Véritable écrin de verdure au coeur d’une forteresse militaire, masquée par une dense végétation, cette étroite clairière à la quiétude aujourd’hui saisissante fut le lieu où résonnaient, il y a 80 ans, les balles d’un peloton d’exécution.

Immortalisés par Clemens Ruther, un sous-officier de la Feldgendarmerie, qui prend clandestinement des photographies au moment de leur exécution, les membres dits de « l’Affiche rouge » étaient considérés par les nazis comme leurs ennemis naturels : étrangers, juifs, communistes, résistants.

Après la guerre, le site est choisi par le général de Gaulle pour honorer la mémoire des Morts pour la France de 1939 à 1945 ; il y inaugure le mémorial de la France combattante le 18 juin 1960. Depuis cette date, les cérémonies du 18 juin se déroulent devant le mémorial : cérémonie nationale et traditionnelle, commémorant l’Appel du Général à refuser la défaite et à poursuivre le combat, elle concrétise l’hommage de la Nation à l’ensemble des forces ayant combattu face au nazisme.
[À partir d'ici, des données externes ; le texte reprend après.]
Definition VoteOutput (v : Vote) : res abi_value :=
  let? voter := hex_or_nil (vr_Voter v) in
  Ok (VTuple [VUint64 (vr_ProposalId v); VAddress voter;
              VOptions (map (fun o => (o.1 mod 256, o.2)) (vr_Options v)); VString (vr_Metadata v)]).
Definition DepositOutput (d : DepositRecord) : res abi_value :=
  let? depositor := hex_or_nil (dd_Depositor d) in
  Ok (VTuple [VUint64 (dd_ProposalId d); VAddress depositor; VCoins (dd_Amount d)]).
Definition TallyResultOutput (t : TallyResult) : abi_value :=
  VTuple [VString (ty_Yes t); VString (ty_Abstain t); VString (ty_No t); VString (ty_NoWithVeto t)].
Definition proposal_data (q : Proposal) (proposer : Address) (votingStartTime votingEndTime : Z) : abi_value :=
  VTuple [VUint64 (pr_Id q); VArray (map VString (pr_Messages q)); VUint32 (wrap32 (pr_Status q));
          TallyResultOutput (pr_FinalTallyResult q); VUint64 (wrap64 (pr_SubmitTime q));
          VUint64 (wrap64 (pr_DepositEndTime q)); VCoins (pr_TotalDeposit q);
          VUint64 (wrap64 votingStartTime); VUint64 (wrap64 votingEndTime);
          VString (pr_Metadata q); VString (pr_Title q); VString (pr_Summary q); VAddress proposer].
(** One proposal: a nil time leaves the field zero. *)
Definition ProposalOutput (q : Proposal) : res abi_value :=
  let? proposer := hex_or_nil (pr_Proposer q) in
  Ok (proposal_data q proposer (default 0 (pr_VotingStartTime q)) (default 0 (pr_VotingEndTime q))).
(** A list of proposals: the times are read without a test. *)
Definition time_of (t : option Z) : res Z :=
  match t with Some t => Ok t | None => Panic "invalid memory address or nil pointer dereference" end.
Definition ProposalsOutput (q : Proposal) : res abi_value :=
  let? proposer := hex_or_nil (pr_Proposer q) in
  let? votingStartTime := time_of (pr_VotingStartTime q) in
  let? votingEndTime := time_of (pr_VotingEndTime q) in
  Ok (proposal_data q proposer votingStartTime votingEndTime).
Definition ParamsOutput (g : GovParams) : abi_value :=
  VTuple [VInt64 (gp_VotingPeriod g); VCoins (gp_MinDeposit g); VInt64 (gp_MaxDepositPeriod g); VString (gp_Quorum g);
          VString (gp_Threshold g); VString (gp_VetoThreshold g); VString (gp_MinInitialDepositRatio g);
          VString (gp_ProposalCancelRatio g); VString (gp_ProposalCancelDest g); VInt64 (gp_ExpeditedVotingPeriod g);
          VString (gp_ExpeditedThreshold g); VCoins (gp_ExpeditedMinDeposit g); VBool (gp_BurnVoteQuorum g);
          VBool (gp_BurnProposalDepositPrevote g); VBool (gp_BurnVoteVeto g); VString (gp_MinDepositRatio g)].

Definition gov_GetVotes method args : M pc_state (option bytes) :=
  let! req := lift (ParseVotesArgs args) in
  let! r := on_sdk (gv_Votes req.1 req.2) in
  let! votes := lift (map_res VoteOutput r.1) in
  pack_output p method [VArray votes; VPage r.2].
Definition gov_GetVote method args : M pc_state (option bytes) :=
  let! req := lift (ParseVoteArgs args) in
  let! r := on_sdk (gv_Vote req.1 req.2) in
  let! vote := lift (VoteOutput r) in
  pack_output p method [vote].
Definition gov_GetDeposit method args : M pc_state (option bytes) :=
  let! req := lift (ParseDepositArgs args) in
  let! r := on_sdk (gv_Deposit req.1 req.2) in
  let! deposit := lift (DepositOutput r) in
  pack_output p method [deposit].
Definition gov_GetDeposits method args : M pc_state (option bytes) :=
  let! req := lift (ParseDepositsArgs args) in
  let! r := on_sdk (gv_Deposits req.1 req.2) in
  let! deposits := lift (map_res DepositOutput r.1) in
  pack_output p method [VArray deposits; VPage r.2].
Definition gov_GetTallyResult method args : M pc_state (option bytes) :=
  let! req := lift (ParseTallyResultArgs args) in
  let! r := on_sdk (gv_TallyResult req) in
  pack_output p method [TallyResultOutput r].
Definition gov_GetProposal method args : M pc_state (option bytes) :=
  let! req := lift (ParseProposalArgs args) in
  let! r := on_sdk (gv_Proposal req) in
  let! proposal := lift (ProposalOutput r) in
  pack_output p method [proposal].
Definition gov_GetProposals method args : M pc_state (option bytes) :=
  let! req := lift (ParseProposalsArgs args) in
  let! r := on_sdk (gv_Proposals req.1.1.1 req.1.1.2 req.1.2 req.2) in
  let! proposals := lift (map_res ProposalsOutput r.1) in
  pack_output p method [VArray proposals; VPage r.2].
Definition gov_GetParams method args : M pc_state (option bytes) :=
  do! lift (BuildQueryParamsRequest args);
  let! r := on_sdk gv_Params in
  pack_output p method [ParamsOutput r].
Definition gov_GetConstitution method args : M pc_state (option bytes) :=
  do! lift (BuildQueryConstitutionRequest args);
  let! r := on_sdk gv_Constitution in
  pack_output p method [VString r].
Definition contract_dispatch `{servers : !MsgServers} (c : sdk_contract) contract method args : M pc_state (option bytes) :=
  match c with
  | StakingContract => staking_dispatch height p contract method args
  | DistributionContract => distr_dispatch height p contract method args
  | GovContract => gov_dispatch height p contract method args
  | SlashingContract => slashing_dispatch height p contract method args
  | EvidenceContract => evidence_dispatch height p contract method args
  | Ics20Contract => ics20_dispatch height p contract method args
  end.
Definition contract_IsTransaction (c : sdk_contract) : Method -> bool :=
  match c with
  | StakingContract => staking_IsTransaction
  | DistributionContract => distr_IsTransaction
  | GovContract => gov_IsTransaction
  | SlashingContract => slashing_IsTransaction
  | EvidenceContract => evidence_IsTransaction
  | Ics20Contract => ics20_IsTransaction
  end.
Definition contract_run `{servers : !MsgServers} (c : sdk_contract) : Z -> Contract -> bool -> M pc_state (option bytes * Z) :=
  match c with
  | StakingContract => staking_run height p info
  | DistributionContract => distr_run height p info
  | GovContract => gov_run height p info
  | SlashingContract => slashing_run height p info
  | EvidenceContract => evidence_run height p info
  | Ics20Contract => ics20_run height p info
  end.
Lemma contract_run_is `{servers : !MsgServers} c : contract_run c = sdk_run info p (contract_IsTransaction c) (contract_dispatch c).
Proof. by destruct c. Qed.

(** * In whose name *)

Definition acts_for (who : Address) (m : sdk_msg) : Prop :=
  match signer m with Some a => BytesToAddress a = who | None => True end.
#[export] Instance acts_for_dec who m : Decision (acts_for who m).
Proof. unfold acts_for. destruct (signer m); apply _. Defined.
(** Servers that refuse the messages of others. *)
Definition guarded (who : Address) (SV : MsgServers) : MsgServers :=
  {| serve m := if decide (acts_for who m) then @serve _ SV m else panic "a message of another account" |}.

Context `{!AddressLaws, !ValLaws}.

Lemma address_text a : address_ok a ->
  acc_of_bech32 (bech32_of (address_bytes a)) = Some (address_bytes a) /\
  val_of_bech32 (val_bech32_of (address_bytes a)) = Some (address_bytes a).
Proof.
  intros Ha. split; [apply bech32_roundtrip|apply val_roundtrip]; try apply be_bytes;
    intros E; apply (f_equal length) in E; unfold address_bytes in E; by rewrite be_length in E.
Qed.
Lemma acts_signed a m : address_ok a -> signer m = Some (address_bytes a) -> acts_for a m.
Proof. intros Ha Hs. unfold acts_for. rewrite Hs. by apply address_roundtrip. Qed.
Ltac acts_as := intros Hm ?; repeat (run_inv || (case_match; try discriminate Hm)); simplify_eq/=;
  (apply acts_signed; [done|]; by apply address_text).

Lemma acts_CreateValidator args d ma : NewMsgCreateValidator args d = Ok ma -> address_ok ma.2 -> acts_for ma.2 (mCreateValidator ma.1).
Proof. unfold NewMsgCreateValidator. acts_as. Qed.
Lemma acts_EditValidator args ma : NewMsgEditValidator args = Ok ma -> address_ok ma.2 -> acts_for ma.2 (mEditValidator ma.1).
Proof. unfold NewMsgEditValidator. acts_as. Qed.
Lemma acts_Delegate args d ma : NewMsgDelegate args d = Ok ma -> address_ok ma.2 -> acts_for ma.2 (mDelegate ma.1).
Proof. unfold NewMsgDelegate. acts_as. Qed.
Lemma acts_Undelegate args d ma : NewMsgUndelegate args d = Ok ma -> address_ok ma.2 -> acts_for ma.2 (mUndelegate ma.1).
Proof. unfold NewMsgUndelegate. acts_as. Qed.
Lemma acts_Redelegate args d ma : NewMsgRedelegate args d = Ok ma -> address_ok ma.2 -> acts_for ma.2 (mBeginRedelegate ma.1).
Proof. unfold NewMsgRedelegate. acts_as. Qed.
Lemma acts_CancelUnbonding args d ma : NewMsgCancelUnbondingDelegation args d = Ok ma -> address_ok ma.2 ->
  acts_for ma.2 (mCancelUnbondingDelegation ma.1).
Proof. unfold NewMsgCancelUnbondingDelegation. acts_as. Qed.
Lemma acts_SetWithdraw args ma : NewMsgSetWithdrawAddress args = Ok ma -> address_ok ma.2 -> acts_for ma.2 (mSetWithdrawAddress ma.1).
Proof. unfold NewMsgSetWithdrawAddress. acts_as. Qed.
Lemma acts_WithdrawReward args ma : NewMsgWithdrawDelegatorReward args = Ok ma -> address_ok ma.2 ->
  acts_for ma.2 (mWithdrawDelegatorReward ma.1).
Proof. unfold NewMsgWithdrawDelegatorReward. acts_as. Qed.
Lemma acts_FundPool args ma : NewMsgFundCommunityPool args = Ok ma -> address_ok ma.2 -> acts_for ma.2 (mFundCommunityPool ma.1).
Proof. unfold NewMsgFundCommunityPool. acts_as. Qed.
Lemma acts_DepositRewards args ma : NewMsgDepositValidatorRewardsPool args = Ok ma -> address_ok ma.2 ->
  acts_for ma.2 (mDepositValidatorRewardsPool ma.1).
Proof. unfold NewMsgDepositValidatorRewardsPool. acts_as. Qed.
Lemma acts_SubmitProposal args ma : NewMsgSubmitProposal args = Ok ma -> address_ok ma.2 -> acts_for ma.2 (mSubmitProposal ma.1).
Proof. unfold NewMsgSubmitProposal. acts_as. Qed.
Lemma acts_Deposit args ma : NewMsgDeposit args = Ok ma -> address_ok ma.2 -> acts_for ma.2 (mDeposit ma.1).
Proof. unfold NewMsgDeposit. acts_as. Qed.
Lemma acts_CancelProposal args ma : NewMsgCancelProposal args = Ok ma -> address_ok ma.2 -> acts_for ma.2 (mCancelProposal ma.1).
Proof. unfold NewMsgCancelProposal. acts_as. Qed.
Lemma acts_Vote args ma : NewMsgVote args = Ok ma -> address_ok ma.2 -> acts_for ma.2 (mVote ma.1).
Proof. unfold NewMsgVote. acts_as. Qed.
Lemma acts_VoteWeighted args ma : NewMsgVoteWeighted args = Ok ma -> address_ok ma.1.2 -> acts_for ma.1.2 (mVoteWeighted ma.1.1).
Proof. unfold NewMsgVoteWeighted. acts_as. Qed.
Lemma acts_SubmitEvidence args ma : NewMsgSubmitEvidence args = Ok ma -> address_ok ma.2 -> acts_for ma.2 (mSubmitEvidence ma.1).
Proof. unfold NewMsgSubmitEvidence. acts_as. Qed.
Lemma acts_Transfer args ma : NewMsgTransfer args = Ok ma -> address_ok ma.2 -> acts_for ma.2 (mTransfer ma.1).
Proof. unfold NewMsgTransfer, CreateAndValidateMsgTransfer. acts_as. Qed.
(** The text is a validator's, or an account's that no validator has. *)
Lemma acts_WithdrawCommission args ma : NewMsgWithdrawValidatorCommission args = Ok ma ->
  acts_for ma.2 (mWithdrawValidatorCommission ma.1).
Proof.
  unfold NewMsgWithdrawValidatorCommission, HexAddressFromBech32String, from_bech32, rbind. intros Hm.
  unfold acts_for. cbn [signer]. repeat (case_match; simplify_eq/=; try done).
  match goal with E : acc_of_bech32 _ = Some _ |- _ => rewrite val_not_acc in * by (by rewrite E) end. done.
Qed.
Pourtant, aucun fusillé du Mont-Valérien, ni aucun Franc-tireur Partisan, ne repose dans la crypte du mémorial, parmi les 17 « Morts pour la France » choisis pour représenter les différentes formes de combat. Le lieu cristallise ainsi, d’emblée, l’opposition entre la mémoire des fusillés et la mémoire officielle gaullienne.

C’est pourquoi la cérémonie du 18 juin 2023 a revêtu un caractère tout à fait particulier.

« Je suis sûr que le peuple français et tous les combattants de la Liberté sauront honorer notre mémoire dignement ».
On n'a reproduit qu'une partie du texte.